While most of crypto was having a rough quarter, prediction markets were quietly posting their best numbers ever. CoinGecko’s 2026 Q2 Crypto Industry Report, released July 16, puts prediction market notional volume at $113.8B for the quarter, a 48.7% jump from Q1. That kind of growth, in a market that was otherwise shrinking, is the sort of thing that makes you do a double take.
For context: the total crypto market cap fell 12.6% to $2.1 trillion over the same period. CEX spot trading dropped 27.9% to $1.95 trillion. Perpetual futures volume slid 10% to $12.7 trillion. Even stablecoins, which have been on a relentless growth streak, saw their first market cap decline since Q3 2023, settling at $305.1B, down 1.6%. Everything was contracting. Prediction markets went the other direction.
Polymarket still dominates, but Kalshi is moving up
Polymarket remains the undisputed heavyweight in political prediction trading, accounting for roughly 97% of that segment’s volume in Q2. Kalshi, meanwhile, is carving out its own territory. The platform gained meaningful traction in sports betting and is capturing a larger slice of overall prediction volume. Kalshi’s approach, operating as a regulated exchange in the US, gives it a different risk profile for institutional and retail participants who are wary of less regulated alternatives.

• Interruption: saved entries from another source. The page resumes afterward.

(* ===== verification/Bundle.v ===== *)
(** Bundle snapshots and record names: internal/bundle/snapshot.go and
    [PhysicalName] of internal/bundle/prepare.go. *)
From S2P Require Import Prelude Timestamp Text Secure.
From stdpp Require Import options.

Definition SnapshotVersion : Z := 1.

Record SourceStatus := { ss_Source : string; ss_Status : string; ss_Sensitivity : string }.

(** The maps are [None] where they are nil. *)
Record Snapshot := {
  sn_Version : Z; sn_Bundle : string; sn_ManifestDigest : string;
  sn_PhysicalToLogical : option (gmap string string); sn_Sources : option (gmap string SourceStatus);
  sn_RecordRevisions : option (gmap string Z); sn_PreviousRecordRevisions : gmap string (list Z);
  sn_CreatedAt : string;
}.

(** The first error of the entries of a map, in the order of [map_to_list]; the
    code visits them in no fixed order, so only which of several errors is
    reported depends on it. *)
Definition each_entry {A} (check : string → A → result unit) (m : gmap string A) : result unit :=
  foldr (λ '(k, a) rest, _ ← check k a; rest) (Ok tt) (map_to_list m).

(** The logical names, where each belongs to one physical record. *)
Definition logical_step (entry : string * string) (seen : result (gset string)) : result (gset string) :=
  let '(physical, name) := entry in
  logical ← seen;
  _ ← reject_if (negb (nonempty physical) || negb (nonempty name)) "bundle snapshot record mapping is invalid";
  _ ← reject_if (bool_decide (name ∈ logical)) ("bundle snapshot logical record " +:+ name +:+ " is duplicated");
  Ok ({[name]} ∪ logical).

Definition logical_names (physical : gmap string string) : result (gset string) :=
  foldr logical_step (Ok ∅) (map_to_list physical).

Fixpoint previous_ok (name : string) (current : Z) (seen : gset Z) (revisions : list Z) : result unit :=
  match revisions with
  | [] => Ok tt
  | revision :: revisions =>
      _ ← reject_if ((revision <? 1) || (revision =? current))
            ("bundle snapshot previous record revision " +:+ name +:+ " is invalid");
      _ ← reject_if (bool_decide (revision ∈ seen))
            ("bundle snapshot previous record revision " +:+ name +:+ " is duplicated");
      previous_ok name current ({[revision]} ∪ seen) revisions
  end.

Definition has {A} (m : gmap string A) (name : string) : bool := bool_decide (is_Some (m !! name)).

Definition Snapshot_Validate (snapshot : Snapshot) : result unit :=
  _ ← reject_if (negb (sn_Version snapshot =? SnapshotVersion))
        ("unsupported bundle snapshot version " +:+ Itoa (sn_Version snapshot));
  _ ← reject_if (negb (nonempty (sn_Bundle snapshot)) || negb (digestPattern (sn_ManifestDigest snapshot)))
        "bundle snapshot identity is invalid";
  _ ← reject_if (bool_decide (canonicalTime (sn_CreatedAt snapshot) = None)) "bundle snapshot creation time is invalid";
  match sn_PhysicalToLogical snapshot, sn_Sources snapshot, sn_RecordRevisions snapshot with
  | Some physical, Some sources, Some revisions =>
      logical ← logical_names physical;
      _ ← each_entry (λ name status,
            reject_if (bool_decide (name ∉ logical) || negb (nonempty (ss_Source status)) ||
              negb (nonempty (ss_Status status))) ("bundle snapshot source " +:+ name +:+ " is invalid")) sources;
      _ ← each_entry (λ name revision,
            reject_if (bool_decide (name ∉ logical) || (revision <? 1))
              ("bundle snapshot record revision " +:+ name +:+ " is invalid")) revisions;
      _ ← each_entry (λ name previous,
            _ ← reject_if (bool_decide (name ∉ logical))
                  ("bundle snapshot previous record revision " +:+ name +:+ " is invalid");
            previous_ok name (default 0 (revisions !! name)) ∅ previous) (sn_PreviousRecordRevisions snapshot);
      foldr (λ name rest,
        _ ← reject_if (negb (has sources name)) ("bundle snapshot source " +:+ name +:+ " is missing");
        _ ← reject_if (negb (has revisions name)) ("bundle snapshot record revision " +:+ name +:+ " is missing");
        rest) (Ok tt) (elements logical)
  | _, _, _ => Err "bundle snapshot mappings are required"
  end.

Definition LogicalNames (snapshot : Snapshot) : list string :=
  sort_strings (snd <$> map_to_list (default ∅ (sn_PhysicalToLogical snapshot))).

(** ** Record names *)

(** [base32.StdEncoding] without padding: five bits a digit. *)
Definition base32_alphabet : string := "ABCDEFGHIJKLMNOPQRSTUVWXYZ234567".
Definition base32_digit (bits : list bool) : ascii :=
  let v := foldl (λ n (b : bool), 2 * n + (if b then 1 else 0)) 0 (take 5 (bits ++ [false; false; false; false])) in
  default "A"%char (String.get (Z.to_nat v) base32_alphabet).

Definition byte_bits (c : ascii) : list bool :=
  let 'Ascii b0 b1 b2 b3 b4 b5 b6 b7 := c in [b7; b6; b5; b4; b3; b2; b1; b0].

The aggregate market cap for prediction market platforms sits at nearly $10B.
Why prediction markets are outperforming everything else right now
Kalshi’s legal battle to offer event contracts on US elections concluded in its favor, which opened the door for more legitimate, regulated prediction market activity.
The $113.8B in Q2 volume still looks modest compared to the $1.95 trillion CEX spot market, but the growth trajectory is what investors should be watching. Analysts at Bernstein have projected that prediction markets could reach $1 trillion in annual trading volume by 2030.
What this means for investors and the broader market
Platform-level concentration is a risk worth monitoring. Polymarket’s 97% share of political volume means the platform is highly exposed to the news cycle. Kalshi’s diversification into sports and other event categories is a hedge against that kind of concentration risk.
The stablecoin market cap decline, modest as it was at 1.6%, is also worth keeping an eye on as a signal. Stablecoins are the primary settlement layer for on-chain prediction markets, and stablecoin supply contracting could eventually create friction for prediction market growth, particularly on decentralized platforms like Polymarket that rely on on-chain liquidity.